Available data -
(** * Watchdog library of EasyMSP (msp430x2xx/watchdog.c)

    A shallow embedding of [library/msp430x2xx/watchdog.c]: the nine
    operations on the password-protected watchdog control register
    [WDTCTL], the interrupt enable register [IE1] and the file-scope
    callback slot [watchdogFunctionToCall], followed by the properties
    established about them. *)

From Stdlib Require Import ZArith List Bool Lia.
Import ListNotations.
Local Open Scope Z_scope.

(** ** Device header *)

(** Modelled from the spec: the device header of the MSP430x2xx family,
    which [watchdog.c] includes for the names below, is not part of the
    sources.  The spec fixes the layout: a password in the upper byte of
    every write, and a lower byte holding the hold bit, the NMI edge and
    NMI select bits, the timer-mode-select bit, the count-clear bit, the
    clock-source-select bit and a 2-bit interval-select field.  The values
    are the ones of that family's header. *)
Definition WDTPW    : Z := 0x5A00.
Definition WDTHOLD  : Z := 0x0080.
Definition WDTNMIES : Z := 0x0040.
Definition WDTNMI   : Z := 0x0020.
Definition WDTTMSEL : Z := 0x0010.
Definition WDTCNTCL : Z := 0x0008.
Definition WDTSSEL  : Z := 0x0004.
Definition WDTIS1   : Z := 0x0002.
Definition WDTIS0   : Z := 0x0001.

(** Interval-select encodings: [WDTIS_n] is the 2-bit field holding [n]. *)
Definition WDTIS_0 : Z := 0.
Definition WDTIS_1 : Z := 1.
Definition WDTIS_2 : Z := 2.
Definition WDTIS_3 : Z := 3.

(** Watchdog interrupt enable, a bit of [IE1]. *)
Definition WDTIE : Z := 0x01.

(** The whole interval-select field. *)
Definition WDTIS : Z := Z.lor WDTIS1 WDTIS0.

(** ** C integer conversions *)

(** [(unsigned char) x] and the store into a 16-bit object. *)
Definition uchar (x : Z) : Z := Z.land x 0xFF.
Definition ushort (x : Z) : Z := Z.land x 0xFFFF.

(** ** Machine state *)

(** A function pointer is a code address. *)
Definition funptr := Z.

(** What the program does to the outside, in program order. *)
Inductive event : Type :=
| Write_WDTCTL (v : Z)
| Write_IE1 (v : Z)
| Store_callback (f : funptr)
| Call (f : funptr).

Record machine : Type := mkMachine {
  WDTCTL : Z;
  IE1 : Z;
  watchdogFunctionToCall : funptr;
  bus : list event
}.

(** The registers without the history. *)
Definition regs (s : machine) : Z * Z * funptr :=
  (WDTCTL s, IE1 s, watchdogFunctionToCall s).

(** ** Statements with early return *)

(** A statement either falls through with a value or leaves the
    enclosing function through [return]. *)
Inductive outcome (R A : Type) : Type :=
| Next (a : A)
| Returned (r : R).
Arguments Next {R A} a.
Arguments Returned {R A} r.

Definition stmt (R A : Type) : Type := machine -> outcome R A * machine.

Definition ret {R A} (a : A) : stmt R A := fun s => (Next a, s).

Definition return_ {R A} (r : R) : stmt R A := fun s => (Returned r, s).

Definition bind {R A B} (m : stmt R A) (k : A -> stmt R B) : stmt R B :=
  fun s =>
    match m s with
    | (Next a, s') => k a s'
    | (Returned r, s') => (Returned r, s')
    end.

Declare Scope stmt_scope.
Delimit Scope stmt_scope with stmt.
Notation "x <- m ;; k" := (bind m (fun x => k))
  (at level 61, m at next level, right associativity) : stmt_scope.
Notation "m ;; k" := (bind m (fun _ => k))
  (at level 61, right associativity) : stmt_scope.
Local Open Scope stmt_scope.

(** Calling a function body: the value it returns and the state it
    leaves. *)
Definition call {R} (body : stmt R R) (s : machine) : R * machine :=
  match body s with
  | (Next r, s') => (r, s')
  | (Returned r, s') => (r, s')
  end.

(** ** Register accesses *)

(** The state after a write: the cell takes the value written, as a
    plain 16-bit backing store does, and the write shows on the bus. *)
Definition set_WDTCTL (v : Z) (s : machine) : machine :=
  {| WDTCTL := v;
     IE1 := IE1 s;
     watchdogFunctionToCall := watchdogFunctionToCall s;
     bus := bus s ++ [Write_WDTCTL v] |}.

Definition set_IE1 (v : Z) (s : machine) : machine :=
  {| WDTCTL := WDTCTL s;
     IE1 := v;
     watchdogFunctionToCall := watchdogFunctionToCall s;
     bus := bus s ++ [Write_IE1 v] |}.

Definition set_callback (f : funptr) (s : machine) : machine :=
  {| WDTCTL := WDTCTL s;
     IE1 := IE1 s;
     watchdogFunctionToCall := f;
     bus := bus s ++ [Store_callback f] |}.

Definition called (f : funptr) (s : machine) : machine :=
  {| WDTCTL := WDTCTL s;
     IE1 := IE1 s;
     watchdogFunctionToCall := watchdogFunctionToCall s;
     bus := bus s ++ [Call f] |}.

(** [WDTCTL] is a 16-bit register, [IE1] an 8-bit one. *)
Definition load_WDTCTL {R} : stmt R Z := fun s => (Next (WDTCTL s), s).

Definition store_WDTCTL {R} (v : Z) : stmt R unit :=
  fun s => (Next tt, set_WDTCTL (ushort v) s).

Definition load_IE1 {R} : stmt R Z := fun s => (Next (IE1 s), s).

Definition store_IE1 {R} (v : Z) : stmt R unit :=
  fun s => (Next tt, set_IE1 (uchar v) s).

Definition load_watchdogFunctionToCall {R} : stmt R funptr :=
  fun s => (Next (watchdogFunctionToCall s), s).

Definition store_watchdogFunctionToCall {R} (f : funptr) : stmt R unit :=
  fun s => (Next tt, set_callback f s).

Definition call_funptr {R} (f : funptr) : stmt R unit :=
  fun s => (Next tt, called f s).

(** ** The library *)

Section Library.

(** The library's own header is not part of the sources either: the
    identifiers it gives to the clock sources, the reset pin mode and the
    edge are taken as they come, and so is the build option that leaves
    the interrupt service routine out. *)
Variables ACLK SMCLK NMI FALLING : Z.
Variable NO_WDT_ISR : bool.

Definition detectWatchdog : stmt bool bool :=
  w <- load_WDTCTL ;;
  let tempwdt := uchar w in
  store_WDTCTL (WDTPW + Z.lor tempwdt WDTHOLD) ;;
  w' <- load_WDTCTL ;;
  if uchar w' >? 0 then return_ true else return_ false.

Definition holdWatchdog : stmt unit unit :=
  w <- load_WDTCTL ;;
  let tempwdt := ushort (uchar w) in
  store_WDTCTL (WDTPW + Z.lor tempwdt WDTHOLD) ;;
  return_ tt.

What is expected - Each line of the data must be written out exactly as it appears.

Result of this task -
(** * Watchdog library of EasyMSP (msp430x2xx/watchdog.c)

    A shallow embedding of [library/msp430x2xx/watchdog.c]: the nine
    operations on the password-protected watchdog control register
    [WDTCTL], the interrupt enable register [IE1] and the file-scope
    callback slot [watchdogFunctionToCall], followed by the properties
    established about them. *)

From Stdlib Require Import ZArith List Bool Lia.
Import ListNotations.
Local Open Scope Z_scope.

(** ** Device header *)

(** Modelled from the spec: the device header of the MSP430x2xx family,
    which [watchdog.c] includes for the names below, is not part of the
    sources.  The spec fixes the layout: a password in the upper byte of
    every write, and a lower byte holding the hold bit, the NMI edge and
    NMI select bits, the timer-mode-select bit, the count-clear bit, the
    clock-source-select bit and a 2-bit interval-select field.  The values
    are the ones of that family's header. *)
Definition WDTPW    : Z := 0x5A00.
Definition WDTHOLD  : Z := 0x0080.
Definition WDTNMIES : Z := 0x0040.
Definition WDTNMI   : Z := 0x0020.
Definition WDTTMSEL : Z := 0x0010.
Definition WDTCNTCL : Z := 0x0008.
Definition WDTSSEL  : Z := 0x0004.
Definition WDTIS1   : Z := 0x0002.
Definition WDTIS0   : Z := 0x0001.

(** Interval-select encodings: [WDTIS_n] is the 2-bit field holding [n]. *)
Definition WDTIS_0 : Z := 0.
Definition WDTIS_1 : Z := 1.
Definition WDTIS_2 : Z := 2.
Definition WDTIS_3 : Z := 3.

(** Watchdog interrupt enable, a bit of [IE1]. *)
Definition WDTIE : Z := 0x01.

(** The whole interval-select field. *)
Definition WDTIS : Z := Z.lor WDTIS1 WDTIS0.

(** ** C integer conversions *)

(** [(unsigned char) x] and the store into a 16-bit object. *)
Definition uchar (x : Z) : Z := Z.land x 0xFF.
Definition ushort (x : Z) : Z := Z.land x 0xFFFF.

(** ** Machine state *)

(** A function pointer is a code address. *)
Definition funptr := Z.

(** What the program does to the outside, in program order. *)
Inductive event : Type :=
| Write_WDTCTL (v : Z)
| Write_IE1 (v : Z)
| Store_callback (f : funptr)
| Call (f : funptr).

Record machine : Type := mkMachine {
  WDTCTL : Z;
  IE1 : Z;
  watchdogFunctionToCall : funptr;
  bus : list event
}.

(** The registers without the history. *)
Definition regs (s : machine) : Z * Z * funptr :=
  (WDTCTL s, IE1 s, watchdogFunctionToCall s).

(** ** Statements with early return *)

(** A statement either falls through with a value or leaves the
    enclosing function through [return]. *)
Inductive outcome (R A : Type) : Type :=
| Next (a : A)
| Returned (r : R).
Arguments Next {R A} a.
Arguments Returned {R A} r.

Definition stmt (R A : Type) : Type := machine -> outcome R A * machine.

Definition ret {R A} (a : A) : stmt R A := fun s => (Next a, s).

Definition return_ {R A} (r : R) : stmt R A := fun s => (Returned r, s).

Definition bind {R A B} (m : stmt R A) (k : A -> stmt R B) : stmt R B :=
  fun s =>
    match m s with
    | (Next a, s') => k a s'
    | (Returned r, s') => (Returned r, s')
    end.

Declare Scope stmt_scope.
Delimit Scope stmt_scope with stmt.
Notation "x <- m ;; k" := (bind m (fun x => k))
  (at level 61, m at next level, right associativity) : stmt_scope.
Notation "m ;; k" := (bind m (fun _ => k))
  (at level 61, right associativity) : stmt_scope.
Local Open Scope stmt_scope.

(** Calling a function body: the value it returns and the state it
    leaves. *)
Definition call {R} (body : stmt R R) (s : machine) : R * machine :=
  match body s with
  | (Next r, s') => (r, s')
  | (Returned r, s') => (r, s')
  end.

(** ** Register accesses *)

(** The state after a write: the cell takes the value written, as a
    plain 16-bit backing store does, and the write shows on the bus. *)
Definition set_WDTCTL (v : Z) (s : machine) : machine :=
  {| WDTCTL := v;
     IE1 := IE1 s;
     watchdogFunctionToCall := watchdogFunctionToCall s;
     bus := bus s ++ [Write_WDTCTL v] |}.

Definition set_IE1 (v : Z) (s : machine) : machine :=
  {| WDTCTL := WDTCTL s;
     IE1 := v;
     watchdogFunctionToCall := watchdogFunctionToCall s;
     bus := bus s ++ [Write_IE1 v] |}.

Definition set_callback (f : funptr) (s : machine) : machine :=
  {| WDTCTL := WDTCTL s;
     IE1 := IE1 s;
     watchdogFunctionToCall := f;
     bus := bus s ++ [Store_callback f] |}.

Definition called (f : funptr) (s : machine) : machine :=
  {| WDTCTL := WDTCTL s;
     IE1 := IE1 s;
     watchdogFunctionToCall := watchdogFunctionToCall s;
     bus := bus s ++ [Call f] |}.

(** [WDTCTL] is a 16-bit register, [IE1] an 8-bit one. *)
Definition load_WDTCTL {R} : stmt R Z := fun s => (Next (WDTCTL s), s).

Definition store_WDTCTL {R} (v : Z) : stmt R unit :=
  fun s => (Next tt, set_WDTCTL (ushort v) s).

Definition load_IE1 {R} : stmt R Z := fun s => (Next (IE1 s), s).

Definition store_IE1 {R} (v : Z) : stmt R unit :=
  fun s => (Next tt, set_IE1 (uchar v) s).

Definition load_watchdogFunctionToCall {R} : stmt R funptr :=
  fun s => (Next (watchdogFunctionToCall s), s).

Definition store_watchdogFunctionToCall {R} (f : funptr) : stmt R unit :=
  fun s => (Next tt, set_callback f s).

Definition call_funptr {R} (f : funptr) : stmt R unit :=
  fun s => (Next tt, called f s).

(** ** The library *)

Section Library.

(** The library's own header is not part of the sources either: the
    identifiers it gives to the clock sources, the reset pin mode and the
    edge are taken as they come, and so is the build option that leaves
    the interrupt service routine out. *)
Variables ACLK SMCLK NMI FALLING : Z.
Variable NO_WDT_ISR : bool.

Definition detectWatchdog : stmt bool bool :=
  w <- load_WDTCTL ;;
  let tempwdt := uchar w in
  store_WDTCTL (WDTPW + Z.lor tempwdt WDTHOLD) ;;
  w' <- load_WDTCTL ;;
  if uchar w' >? 0 then return_ true else return_ false.

Definition holdWatchdog : stmt unit unit :=
  w <- load_WDTCTL ;;
  let tempwdt := ushort (uchar w) in
  store_WDTCTL (WDTPW + Z.lor tempwdt WDTHOLD) ;;
  return_ tt.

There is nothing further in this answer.